He’s somebody who came here, walked all over the staff and got his own way. He’s somebody who played awful and got mad when people took his picture. He’s somebody who got booed and was upset he got booed and never seemed to realize that when you miss a game with sickness, going out to a club, even for a little bit, is bad politics.

It seems safe to say Hedo’s a guy who maybe doesn’t realize things right away.

But, still, when he bashes Toronto, he’s got a point.

When he says “people have to realize something is wrong with that organization and nobody wants to go there any more,” he’s kind of correct. Something is wrong with the Raptors and it does appear people don’t want to come here too often.

It’s too bad that Turkoglu didn’t elaborate on his comments and what he thinks is specifically wrong with the Raptors. But, he needed worry, since I think I got it covered.

When Hedo said that something is wrong, he meant literally that. Something is wrong with the Raptors. Namely, that thing is “they’re not very good.”

As of now, they’re in the lower third of the NBA’s talent pool. They’re very unlikely to make the playoffs and will probably get a very good lottery pick. It’s to be expected, though, since the Raptors are rebuilding.

But when Hedo was playing for them, and even before, the Raptors just haven’t been that good.

Since the Vince Carter era ended in 2004, Toronto has been above .500 only twice. They’ve only made the playoffs twice. While they’ve had Chris Bosh for the entirety of that era, but there’s never been anybody that approached his talent; a true second option for the team.

In that time, the have Raptors traded for Jermaine O’Neal, TJ Ford and Carlos Delfino, among others. Their draft hauls have included Charlie Villaneuva, Andrea Bargnani and DeMar DeRozan. Free agency has brought in Jose Calderon, Anthony Parker and Jamario Moon. None of those players are the kind a contending team can be built around.

So what is wrong with Raptors management? It’s not something silly like “they’re not committed to winning.” It’s closer to something like “profit vs spending.” The more I think about it, the more I feel like Maple Leaf Sports and Entertainment – who own the Raptors – just aren’t willing to spend what it seems to take.

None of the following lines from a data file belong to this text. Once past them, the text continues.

(** [Capability::emulate_write]; the capabilities that are missing discard a byte. *)
Definition Msi_write (per_vector_masks : bool) (base cap_offset : Z) (h : H) : write_access H :=
  let l := MsiRegisters in
  if in_span l "msg_control" cap_offset then rmw_masked MsiMessageControl_masks base l "msg_control" h
  else if in_span l "msg_addr" cap_offset then rmw_dword base l "msg_addr" h
  else if in_span l "msg_upper_addr" cap_offset then rmw_dword base l "msg_upper_addr" h
  else if in_span l "msg_data" cap_offset then rmw_word base l "msg_data" h
  else if in_span l "extended_msg_data" cap_offset then rmw_word base l "extended_msg_data" h
  else if in_span l "mask_bits" cap_offset && per_vector_masks then rmw_dword base l "mask_bits" h
  else pop_nothing h.
Definition MsiX_write (base cap_offset : Z) (h : H) : write_access H :=
  if in_span MsiXRegisters "msg_control" cap_offset then
    rmw_masked MsiXMessageControl_masks base MsiXRegisters "msg_control" h
  else pop_nothing h.
Definition PciExpress_write (base cap_offset : Z) (h : H) : write_access H :=
  if in_span ExpressRegisters "dev_control" cap_offset then
    rmw_masked DeviceControl_masks base ExpressRegisters "dev_control" h
  else pop_nothing h.
Definition type_write (c : CapabilityType.t) (base cap_offset : Z) (h : H) : write_access H :=
  match c with
  | CapabilityType.Msi m => Msi_write m base cap_offset h
  | CapabilityType.MsiX => MsiX_write base cap_offset h
  | CapabilityType.PciExpress _ _ => PciExpress_write base cap_offset h
  | CapabilityType.PowerManagement | CapabilityType.Vendor _ | CapabilityType.BridgeSubsystem => pop_nothing h
  end.
End capabilities.

(** ** A capability of a function *)
Module PciCapability.
Record t := mk { id : CapabilityId.t; offset : Z; next : Z; cap_type : CapabilityType.t }.
Definition set_next (n : Z) (c : t) : t := mk (id c) (offset c) n (cap_type c).
Definition length (c : t) : Z := cap_length (cap_type c).

Section capability.
Context `{HW : ConfigHw H} `{RF : RegisterFields}.
Local Open Scope string_scope.
Local Open Scope Z_scope.

Definition new (i : CapabilityId.t) (offset : Z) (h : H) : result PciError.t t :=
  let cap_type :=
    match i with
    | CapabilityId.PowerManagement => Ok CapabilityType.PowerManagement
    | CapabilityId.Msi => Msi_new offset h
    | CapabilityId.MsiX => Ok CapabilityType.MsiX
    | CapabilityId.Vendor => Vendor_new offset h
    | CapabilityId.BridgeSubsystem => Ok CapabilityType.BridgeSubsystem
    | CapabilityId.PciExpress => PciExpress_new offset h
    end in
  match cap_type with Ok c => Ok (mk i offset 0 c) | Err e => Err e end.

Definition emulate_read (c : t) (off : Z) (h : H) : read_access :=
  let cap_offset := off - offset c in
  if in_span CapabilityHeader "cap_id" cap_offset then PushByte (CapabilityId.raw (id c))
  else if in_span CapabilityHeader "next_cap" cap_offset then PushByte (wrap8 (next c))
  else type_read (cap_type c) (offset c) cap_offset h.

Definition emulate_write (c : t) (off : Z) (h : H) : write_access H :=
  let cap_offset := off - offset c in
  if in_span CapabilityHeader "cap_id" cap_offset || in_span CapabilityHeader "next_cap" cap_offset then pop_nothing h
  else type_write (cap_type c) (offset c) cap_offset h.
End capability.
End PciCapability.

(** ** The capabilities of a function *)
Module PciCapabilities.
Abbreviation t := (list PciCapability.t).
Definition MAX_PCI_CAPS : nat := 8.

Definition capability_by_offset (offset : Z) (caps : t) : option PciCapability.t :=
  List.find (λ cap, (PciCapability.offset cap <=? offset)
    && (offset <? PciCapability.offset cap + PciCapability.length cap)) caps.
Definition capability_by_id (i : CapabilityId.t) (caps : t) : option PciCapability.t :=
  List.find (λ cap, bool_decide (PciCapability.id cap = i)) caps.
Definition has_msi (caps : t) : bool := bool_decide (is_Some (capability_by_id CapabilityId.Msi caps)).
Definition has_msix (caps : t) : bool := bool_decide (is_Some (capability_by_id CapabilityId.MsiX caps)).
Definition is_pcie (caps : t) : bool := bool_decide (is_Some (capability_by_id CapabilityId.PciExpress caps)).
Definition start_offset (caps : t) : Z := match caps with cap :: _ => PciCapability.offset cap | [] => 0 end.

(** The second loop of [new]: every capability points to its successor. *)
Fixpoint link (caps : t) : t :=
  match caps with
  | c :: ((d :: _) as caps') => PciCapability.set_next (PciCapability.offset d) c :: link caps'
  | _ => caps
  end.

Section capabilities.
Context `{HW : ConfigHw H} `{RF : RegisterFields}.
Local Open Scope string_scope.
Local Open Scope Z_scope.

(** The first loop of [new], [None] if it has not ended after [fuel] turns.  The list
    of a faulty device may be a cycle without a known capability, on which the loop
    never ends. *)
Fixpoint parse (fuel : nat) (current_offset : Z) (caps : t) (h : H) : option (result PciError.t t) :=
  if (PCI_TYPE_HEADER_END <? current_offset) && (current_offset <? PCI_CONFIG_SPACE_END) then
    match fuel with
    | O => None
    | S fuel =>
        let next := Z.land (reg_get current_offset CapabilityHeader "next_cap" h) (not64 3) in
        match CapabilityId.from_raw (reg_get current_offset CapabilityHeader "cap_id" h) with
        | Some i =>
            match PciCapability.new i current_offset h with
            | Err e => Some (Err e)
            | Ok cap =>
                if decide (length caps < MAX_PCI_CAPS)%nat then parse fuel next (caps ++ [cap]) h
                else Some (Err TooManyCapabilities)
            end
        | None => parse fuel next caps h
        end
    end
  else Some (Ok caps).

(** There are 48 offsets behind the first one and a ninth capability ends the loop, so
    a loop that has not ended after [PARSE_FUEL] turns never ends; [new] does not
    return then. *)
Definition PARSE_FUEL : nat := 512.
Definition new (start_offset : Z) (h : H) : outcome (result PciError.t t) :=
  match parse PARSE_FUEL start_offset [] h with
  | Some (Ok caps) => Returns (Ok (link caps))
  | Some (Err e) => Returns (Err e)
  | None => Panics
  end.

Definition emulate_read (caps : t) (off : Z) (h : H) : read_access :=
  match capability_by_offset off caps with
  | Some cap => PciCapability.emulate_read cap off h
  | None => PushByte 0
  end.
Definition emulate_write (caps : t) (off : Z) (h : H) : write_access H :=
  match capability_by_offset off caps with
  | Some cap => PciCapability.emulate_write cap off h
  | None => pop_nothing h
  end.
End capabilities.
End PciCapabilities.
(* ===== verification/PciGuestView.v ===== *)
(** * What a VM finds in the configuration space of a device

    The theorems on emulated reads and writes of a single device, and the hardware
    and register-field instances that the examples use. *)
From Stdlib Require Import ZifyBool.
From stdpp Require Import strings.
From S2P Require Import Prelude RiscvPages Tracker PciRegs PciCaps PciSpaces PciDevices PciConfigFacts.
Local Open Scope string_scope.
Local Open Scope list_scope.
Local Open Scope Z_scope.

Lemma cap_length_min c : type_wf c → 4 ≤ cap_length c.
Proof.
  destruct c as [|[]| |n| |v d]; cbn [type_wf]; unfold cap_length; eval_layouts; try lia.
  repeat case_match; lia.
Qed.

(** With separate capabilities, an offset belongs to the capability around it. *)
Lemma find_own caps c x : separate caps → c ∈ caps →
  PciCapability.offset c ≤ x < PciCapability.offset c + PciCapability.length c →
  PciCapabilities.capability_by_offset x caps = Some c.
Proof.
  unfold PciCapabilities.capability_by_offset, separate. intros Hs Hc Hx.
  induction Hs as [|e caps He Hs IH]; [by apply not_elem_of_nil in Hc|]. cbn.
  apply elem_of_cons in Hc as [->|Hc]; [by replace ((_ <=? x) && _) with true by lia|].
  rewrite Forall_forall in He. specialize (He c ltac:(by apply list_elem_of_In)).
  replace ((_ <=? x) && _) with false by lia. by apply IH.
Qed.

Abbreviation caps_of d := (PciDeviceCommon.capabilities (PciDevice.common d)).
(** The raw id and the offset of a capability. *)
Definition cap_view (c : PciCapability.t) : Z * Z := (CapabilityId.raw (PciCapability.id c), PciCapability.offset c).
(** The hypervisor knows the capability. *)
Definition known (c : Z * Z) : Prop := is_Some (CapabilityId.from_raw c.1).
#[export] Instance known_dec c : Decision (known c).
Proof. unfold known. apply _. Defined.
Definition CAP_PTR : Z := 52.

Section walk.
Context `{HWL : ConfigHwLaws H} `{RFL : RegisterFieldsLaws}.

(** What a driver in a VM does: it follows the pointers, one byte at a time. *)
Fixpoint walk (fuel : nat) (d : PciDevice.t H) (ptr : Z) : outcome (list (Z * Z)) :=
  if ptr =? 0 then Returns []
  else match fuel with
       | O => Panics
       | S fuel =>
           i ← PciDevice.emulate_config_read ptr 1 d;
           next ← PciDevice.emulate_config_read (ptr + 1) 1 d;
           rest ← walk fuel d next;
           Returns ((i, ptr) :: rest)
       end.
Definition find_capabilities (d : PciDevice.t H) : outcome (list (Z * Z)) :=
  ptr ← PciDevice.emulate_config_read CAP_PTR 1 d;
  walk PciCapabilities.MAX_PCI_CAPS d ptr.

Lemma read_header_bytes (d : PciDevice.t H) c :
  Forall cap_wf (caps_of d) → separate (caps_of d) → c ∈ caps_of d →
  PciDevice.emulate_config_read (PciCapability.offset c) 1 d = Returns (CapabilityId.raw (PciCapability.id c))
  ∧ PciDevice.emulate_config_read (PciCapability.offset c + 1) 1 d = Returns (wrap8 (PciCapability.next c)).
Proof.
  intros Hwf Hs Hc. pose proof (proj1 (list.Forall_forall _ _) Hwf c Hc) as (Ho & Hr & Ht).
  pose proof (cap_length_min _ Ht) as Hlen. unfold PCI_CAPS_START, PCI_TYPE_HEADER_END, PCI_CONFIG_SPACE_END in Hr.
  assert (∀ x v, 0 ≤ v < 256 → PciCapability.offset c ≤ x ≤ PciCapability.offset c + 1 →
    PciCapability.emulate_read c x (PciDevice.registers d) = PushByte v →
    PciDevice.emulate_config_read x 1 d = Returns v) as Hread.
  { intros x v Hv Hx E. rewrite (read_one_byte d x (PushByte v)); [done|lia| |done].
    rewrite config_read_caps by lia. unfold PciCapabilities.emulate_read.
    rewrite (find_own _ c) by (try done; unfold PciCapability.length; lia). by rewrite E. }
  split; (apply Hread; [|lia|]).
  - destruct (PciCapability.id c); done.
  - unfold PciCapability.emulate_read. eval_layouts. by rewrite Z.sub_diag.
  - apply wrap8_byte.
  - unfold PciCapability.emulate_read. eval_layouts. by replace (_ + 1 - _) with 1 by lia.
Qed.

Lemma walk_linked (d : PciDevice.t H) caps fuel :
  Forall cap_wf (caps_of d) → separate (caps_of d) → linked caps → (∀ c, c ∈ caps → c ∈ caps_of d) →
  (length caps ≤ fuel)%nat →
  walk fuel d (PciCapabilities.start_offset caps)
  = Returns (cap_view <$> caps).
Proof.
  intros Hwf Hs. revert caps. induction fuel as [|fuel IH]; intros caps Hl Hin Hlen.
  { by destruct caps; [|cbn in Hlen; lia]. }
  destruct caps as [|c caps]; [done|]. cbn [walk PciCapabilities.start_offset].
  assert (c ∈ caps_of d) as Hc by (apply Hin; by left).
  pose proof (proj1 (list.Forall_forall _ _) Hwf c Hc) as (Ho & Hr & Ht).
  unfold PCI_CAPS_START, PCI_TYPE_HEADER_END in Hr. replace (_ =? 0) with false by lia.
  destruct (read_header_bytes d c Hwf Hs Hc) as [-> ->]. cbn [mbind outcome_bind].
  assert (wrap8 (PciCapability.next c) = PciCapabilities.start_offset caps ∧ linked caps) as [-> Hl'].
  { destruct caps as [|e caps]; cbn in Hl.
    - by rewrite Hl.
    - destruct Hl as [-> Hl]. split; [|done]. cbn.
      pose proof (proj1 (list.Forall_forall _ _) Hwf e (Hin e ltac:(by right; left))) as (_ & He & _).
      unfold PCI_CAPS_START, PCI_TYPE_HEADER_END, PCI_CONFIG_SPACE_END in He.
      unfold wrap8. apply Z.mod_small. lia. }
  rewrite IH; [done|done| |cbn in Hlen; lia]. intros e He. apply Hin. by right.
Qed.

(** The list in the hardware: the raw ids with their offsets. *)
Fixpoint hw_chain (fuel : nat) (off : Z) (h : H) : option (list (Z * Z)) :=
  if (PCI_TYPE_HEADER_END <? off) && (off <? PCI_CONFIG_SPACE_END) then
    match fuel with
    | O => None
    | S fuel =>
        l ← hw_chain fuel (Z.land (cfg_read 1 (off + 1) h) (not64 3)) h;
        Some ((cfg_read 1 off h, off) :: l)
    end
  else Some [].
Lemma from_raw_raw z i : CapabilityId.from_raw z = Some i → CapabilityId.raw i = z.
Proof. unfold CapabilityId.from_raw. repeat case_match; intros [= <-]; cbn; lia. Qed.

Lemma new_view i off (h : H) c : PciCapability.new i off h = Ok c → cap_view c = (CapabilityId.raw i, off).
Proof. unfold PciCapability.new. case_match; [|done]. by intros [= <-]. Qed.

Lemma parse_view fuel off caps (h : H) caps' : (length caps ≤ PciCapabilities.MAX_PCI_CAPS)%nat →
  PciCapabilities.parse fuel off caps h = Some (Ok caps') →
  (length caps' ≤ PciCapabilities.MAX_PCI_CAPS)%nat ∧
  ∃ l, hw_chain fuel off h = Some l ∧ cap_view <$> caps' = (cap_view <$> caps) ++ filter known l.
Proof.
  revert off caps. induction fuel as [|fuel IH]; intros off caps Hlen; cbn [PciCapabilities.parse hw_chain];
    (destruct ((_ <? off) && _); [|intros [= <-]; split; [done|]; eexists; split; [done|]; by rewrite app_nil_r]); [done|].
  unfold reg_get. eval_layouts. rewrite Z.add_0_r.
  destruct (CapabilityId.from_raw (cfg_read 1 off h)) as [i|] eqn:Ei.
  - destruct (PciCapability.new i off h) as [c|] eqn:Ec; [|done]. destruct (decide _) as [Hd|]; [|done]. intros E.
    apply IH in E as (Hlen' & l & -> & Hl); [|rewrite length_app; cbn; lia]. split; [done|]. eexists. split; [done|].
    rewrite Hl, fmap_app, <-app_assoc. f_equal. rewrite filter_cons_True by (unfold known; cbn; by rewrite Ei).
    cbn. f_equal. apply new_view in Ec. cbn in Ec. rewrite Ec. by rewrite (from_raw_raw _ _ Ei).
  - intros E. apply IH in E as (Hlen' & l & -> & Hl); [|done]. split; [done|]. eexists. split; [done|].
    rewrite Hl. f_equal. rewrite filter_cons_False; [done|]. unfold known. cbn. rewrite Ei. by intros [? ?].
Qed.

Lemma link_view caps : cap_view <$> PciCapabilities.link caps = cap_view <$> caps.
Proof. induction caps as [|c [|d caps] IH]; [done..|]. cbn in *. by f_equal. Qed.

(** The capabilities that [new] returns are the known ones of the list. *)
Lemma capabilities_new_view off (h : H) caps : PciCapabilities.new off h = Returns (Ok caps) →
  (length caps ≤ PciCapabilities.MAX_PCI_CAPS)%nat ∧
  ∃ l, hw_chain PciCapabilities.PARSE_FUEL off h = Some l ∧ cap_view <$> caps = filter known l.
Proof.
  unfold PciCapabilities.new. destruct (PciCapabilities.parse _ _ _ _) as [[cs|]|] eqn:E; [|done..]. intros [= <-].
  apply parse_view in E as (Hlen & l & Hl & Hv); [|cbn; lia]. split.
  - rewrite <-(length_fmap cap_view), link_view, length_fmap. done.
  - exists l. by rewrite link_view.
Qed.

(** Only the registers from the capability pointer on matter. *)
Lemma hw_chain_same fuel off (h h' : H) : (∀ o, 64 ≤ o → cfg_read 1 o h' = cfg_read 1 o h) →
  hw_chain fuel off h' = hw_chain fuel off h.
Proof.
  intros Hh. revert off. induction fuel as [|fuel IH]; intros off; cbn; [done|]. unfold PCI_TYPE_HEADER_END.
  destruct ((_ <? off) && _) eqn:E; [|done]. rewrite !Hh by lia. by rewrite IH.
Qed.
End walk.
Lemma new_fresh info h d : info_wf info → cfg_read 1 CAP_PTR h mod 4 = 0 →
  PciDevice.new info h = Returns (Ok d) → fresh info h d.
Proof using HWL.
  intros Hi Hp. unfold PciDevice.new. destruct (PciDeviceInfo.header_type info); [| |done..].
  - unfold PciEndpoint.new. change (reg_get 0 EndpointRegisters "cap_ptr" h) with (cfg_read 1 CAP_PTR h).
    destruct (PciCapabilities.new _ h) as [[caps|]|] eqn:Ec; [|done..]. cbn [mbind outcome_bind].
    destruct (PciDeviceBarInfo.new PCI_ENDPOINT_BARS h) as [[[bars|] h2]|] eqn:Eb; [|done..]. intros [= <-].
    eapply (new_parts info h h PCI_ENDPOINT_BARS); first [done | apply agree_refl | by left].
  - unfold PciBridge.new, PciBridge.implemented. cbv zeta.
    set (h1 := reg_set 0 BridgeRegisters "pref_limit" 0 _).
    assert (agree_outside 16 64 h h1) as Ha.
    { unfold h1. repeat (eapply agree_trans; [|apply reg_set_agree; vm_compute; congruence]). apply agree_refl. }
    assert (cfg_read 1 CAP_PTR h1 = cfg_read 1 CAP_PTR h) as Hcp.
    { unfold h1, reg_set. eval_layouts. rewrite !cfg_write_frame by (unfold CAP_PTR; lia). done. }
    change (reg_get 0 BridgeRegisters "cap_ptr" h1) with (cfg_read 1 CAP_PTR h1).
    destruct (PciCapabilities.new _ h1) as [[caps|]|] eqn:Ec; [|done..]. cbn [mbind outcome_bind].
    destruct (PciDeviceBarInfo.new PCI_BRIDGE_BARS h1) as [[[bars|] h2]|] eqn:Eb; [|done..]. intros [= <-].
    eapply (new_parts info h h1 PCI_BRIDGE_BARS); first [done | by right].
Qed.

Lemma read_from_wf a h info : PciDeviceInfo.read_from a h = Some info →
  info_wf info ∧ PciDeviceInfo.address info = a.
Proof using HWL.
  unfold PciDeviceInfo.read_from. case_match; [done|]. intros [= <-]. split; [|done].
  split; cbn; by apply reg_get_byte.
Qed.

Lemma read_cap_ptr (d : PciDevice.t H) : Forall cap_wf (caps_of d) →
  PciDevice.emulate_config_read CAP_PTR 1 d = Returns (PciCapabilities.start_offset (caps_of d)).
Proof using HWL.
  intros Hwf. rewrite (read_one_byte d CAP_PTR (PushByte (wrap8 (PciCapabilities.start_offset (caps_of d)))));
    [|done| |apply wrap8_byte].
  - f_equal. cbn. unfold wrap8. apply Z.mod_small. inversion Hwf as [|c cs Hc _ Heq]; cbn; [lia|].
    destruct Hc as (_ & Hr & _). unfold PCI_CAPS_START, PCI_TYPE_HEADER_END, PCI_CONFIG_SPACE_END in Hr. lia.
  - rewrite config_read_type by done. destruct d as [ep|b]; [reflexivity|].
    unfold PciBridge.emulate_config_read. eval_layouts. reflexivity.
Qed.
End probe.

(** A VM finds the capabilities that the hypervisor knows.  When a device has
    been created from a function whose capability pointer is a multiple of 4 and
    whose capabilities do not overlap, the list that a VM finds by following the
    pointers through the emulation is the list in the hardware, in the same order,
    without the capabilities that are not emulated. *)
Theorem guest_finds_capabilities `{HWL : ConfigHwLaws H} `{RFL : RegisterFieldsLaws} a (h : H) info d :
  PciDeviceInfo.read_from a h = Some info → PciDevice.new info h = Returns (Ok d) →
  cfg_read 1 CAP_PTR h mod 4 = 0 → separate (caps_of d) →
  ∃ l, hw_chain PciCapabilities.PARSE_FUEL (cfg_read 1 CAP_PTR h) h = Some l
    ∧ find_capabilities d = Returns (filter known l).
Proof.
  intros Hi Hd Hp Hs. apply read_from_wf in Hi as [Hi _].
  destruct (new_fresh info h d Hi Hp Hd) as [(_ & Hwf & _ & _) _ _ _ _ Hl Hlen (l & Hchain & Hview)].
  exists l. split; [done|]. unfold find_capabilities. rewrite read_cap_ptr by done. cbn [mbind outcome_bind].
  rewrite (walk_linked d) by done. by rewrite Hview.
Qed.

(** C20: The emulated configuration space is an array of bytes.  However the accesses
    are split into registers, a read of up to four bytes at any offset returns the
    bytes of one array from that offset on, least significant byte first. *)
Theorem config_space_is_byte_array `{HWL : ConfigHwLaws H} `{RFL : RegisterFieldsLaws} (d : PciDevice.t H) :
  device_wf d → enumerated d →
  ∃ bytes : Z → Z, (∀ o, 0 ≤ o → 0 ≤ bytes o < 256) ∧
    ∀ off (len : nat), 0 ≤ off → (len ≤ 4)%nat →
      PciDevice.emulate_config_read off (Z.of_nat len) d = Returns (le_word (λ i, bytes (off + i)) len).
Proof.
  intros Hwf He. pose proof (config_read_coherent d Hwf He) as Hc.
  exists (byte_of (PciDevice.config_read_at d)). split; [intros o Ho; by apply byte_of_bound|].
  intros off len Hoff Hlen. by apply emulate_config_read_spec.
Qed.

(** ** An example: a function with a 64-bit BAR and five capabilities *)
Definition of_dwords (l : list (Z * Z)) : gmap Z Z :=
  foldr (λ '(o, v) m, <[o := byte_at v 0]> (<[o + 1 := byte_at v 1]> (<[o + 2 := byte_at v 2]> (<[o + 3 := byte_at v 3]> m))))
    ∅ l.
Definition example_hw : MemHw.t :=
  MemHw.mk
    (of_dwords [(0, 0x10411af4); (8, 0x02000000); (52, 0x40);
       (0x40, 0x00004801); (0x44, 0xdeadbeef);
       (0x48, 0x00035411); (0x4c, 2); (0x50, 4);
       (0x54, 0xaaaa6003);
       (0x60, 0x00029c10); (0x64, 2); (0x68, 0x2840);
       (0x9c, 0x00040009)])
    (of_dwords [(16, 0xc)])
    (of_dwords [(16, 0xffffc000); (24, 0); (28, 0); (32, 0); (36, 0)]).
Definition example_info : PciDeviceInfo.t :=
  match PciDeviceInfo.read_from 0 example_hw with
  | Some i => i
  | None => PciDeviceInfo.mk 0 0 0 0 0 false HeaderType.Endpoint
  end.
Definition example_device : PciDevice.t MemHw.t :=
  match PciDevice.new example_info example_hw with
  | Returns (Ok d) => d
  | _ => PciDevice.Endpoint (PciEndpoint.mk example_hw (PciDeviceCommon.new example_info [] []))
  end.
(** A capability list with an end is parsed. *)
Lemma parse_returns fuel off caps (h : H) l : hw_chain fuel off h = Some l →
  is_Some (PciCapabilities.parse fuel off caps h).
Proof.
  revert off caps l. induction fuel as [|fuel IH]; intros off caps l; cbn [PciCapabilities.parse hw_chain];
    (destruct ((_ <? off) && _); [|eauto]); [done|].
  unfold reg_get. eval_layouts. rewrite Z.add_0_r.
  destruct (hw_chain fuel _ h) as [l'|] eqn:E; [|done]. intros _.
  destruct (CapabilityId.from_raw _); [|by eapply IH]. destruct (PciCapability.new _ _ _); [|eauto].
  destruct (decide _); [by eapply IH|eauto].
Qed.
Lemma capabilities_new_returns off (h : H) : is_Some (hw_chain PciCapabilities.PARSE_FUEL off h) →
  ∃ r, PciCapabilities.new off h = Returns r.
Proof.
  intros [l Hl]. unfold PciCapabilities.new. destruct (parse_returns _ _ [] _ _ Hl) as [[] ->]; eauto.
Qed.
Lemma bar_info_returns n (h : H) : n = PCI_ENDPOINT_BARS ∨ n = PCI_BRIDGE_BARS →
  ∃ r h', PciDeviceBarInfo.new n h = Returns (r, h').
Proof using HWL RFL.
  intros Hn. destruct (probe_spec n n 0 [] h) as (r & h' & E & _);
    [destruct Hn as [-> | ->]; unfold PCI_BRIDGE_BARS, PCI_ENDPOINT_BARS; lia|destruct Hn as [-> | ->]; [by exists 3%nat|by exists 1%nat]|lia|done|by repeat constructor|].
  eauto.
Qed.
Lemma device_new_returns info (h : H) : is_Some (hw_chain PciCapabilities.PARSE_FUEL (cfg_read 1 CAP_PTR h) h) →
  ∃ r, PciDevice.new info h = Returns r.
Proof using HWL RFL.
  intros Hc. unfold PciDevice.new. destruct (PciDeviceInfo.header_type info); [| |eauto..].
  - unfold PciEndpoint.new. change (reg_get 0 EndpointRegisters "cap_ptr" h) with (cfg_read 1 CAP_PTR h).
    destruct (capabilities_new_returns _ _ Hc) as [[caps|e] ->]; cbn [mbind outcome_bind]; [|eauto].
    destruct (bar_info_returns PCI_ENDPOINT_BARS h) as ([] & h' & ->); [by left|cbn [mbind outcome_bind]; eauto..].
  - unfold PciBridge.new, PciBridge.implemented. cbv zeta.
    set (h1 := reg_set 0 BridgeRegisters "pref_limit" 0 _).
    change (reg_get 0 BridgeRegisters "cap_ptr" h1) with (cfg_read 1 CAP_PTR h1).
    assert (∀ o, o = CAP_PTR ∨ 64 ≤ o → cfg_read 1 o h1 = cfg_read 1 o h) as Hh.
    { intros o Ho. unfold h1, reg_set. eval_layouts. rewrite !cfg_write_frame by (unfold CAP_PTR in Ho; lia). done. }
    destruct (capabilities_new_returns (cfg_read 1 CAP_PTR h1) h1) as [[caps|e] ->]; [|cbn [mbind outcome_bind]|cbn; eauto].
    { rewrite (hw_chain_same _ _ h) by auto. rewrite Hh by auto. done. }
    destruct (bar_info_returns PCI_BRIDGE_BARS h1) as ([] & h' & ->); [by right|cbn [mbind outcome_bind]; eauto..].
Qed.
End returns.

According to one source, the Raptors have not spent more then 67.4 million in salary since 2007-08. Even they did go over the cap, they were still just inside the NBA’s top half in terms of spending – Sacramento, Milwaukee and Indiana all spent more then the Raptors did that season.

And it’s not like the Raptors are hard up for cash, either. According to Forbes, the Raptors are the 11th most valuable team and are worth close to $400 million. Last December, Forbes listed the Raptors income at $133 million, a figure greater then Orlando, Denver or Utah – three teams that have had more playoff success the Toronto has in recent memory. But those teams are willing to spend to bring in players. Toronto doesn’t seem to be.

Could that actually be why players don’t want to come to Toronto, as Turkoglu suggested?

Indeed, it would make a lot more sense then the cultural idioms that are commonly said: there’s too much curling on TV, the schools teach differently then in the US, for forth and so on. Really, when somebody signs with the Raptors, they’re brought in to play basketball. That they don’t care for the TV fare should be irrelevant (and besides, it’s not that hard to get a grey market dish; I’m kind of surprised that nobody within the Raptors organization is in charge of that, unofficially of course).

But who wants to come to a team that’s not spending as much as the completion? That has a very poor history in the draft and in trades? Well, one only needs to look at the LA Clippers for one extreme case. In the case of Bosh, it’s that the team never was willing to go out and spend the money to get somebody else close to his talents for the long-term (it would have been great if they had kept Marion for more then a couple months).

Still, these are things that are easily correctable. And as crazy as it sounds, the Turkoglu deal was a good way to start; the Raptors wined and dined and spent to bring a player in. That he was a bust is beside my point, which is that the team has to show players they’re willing to commit.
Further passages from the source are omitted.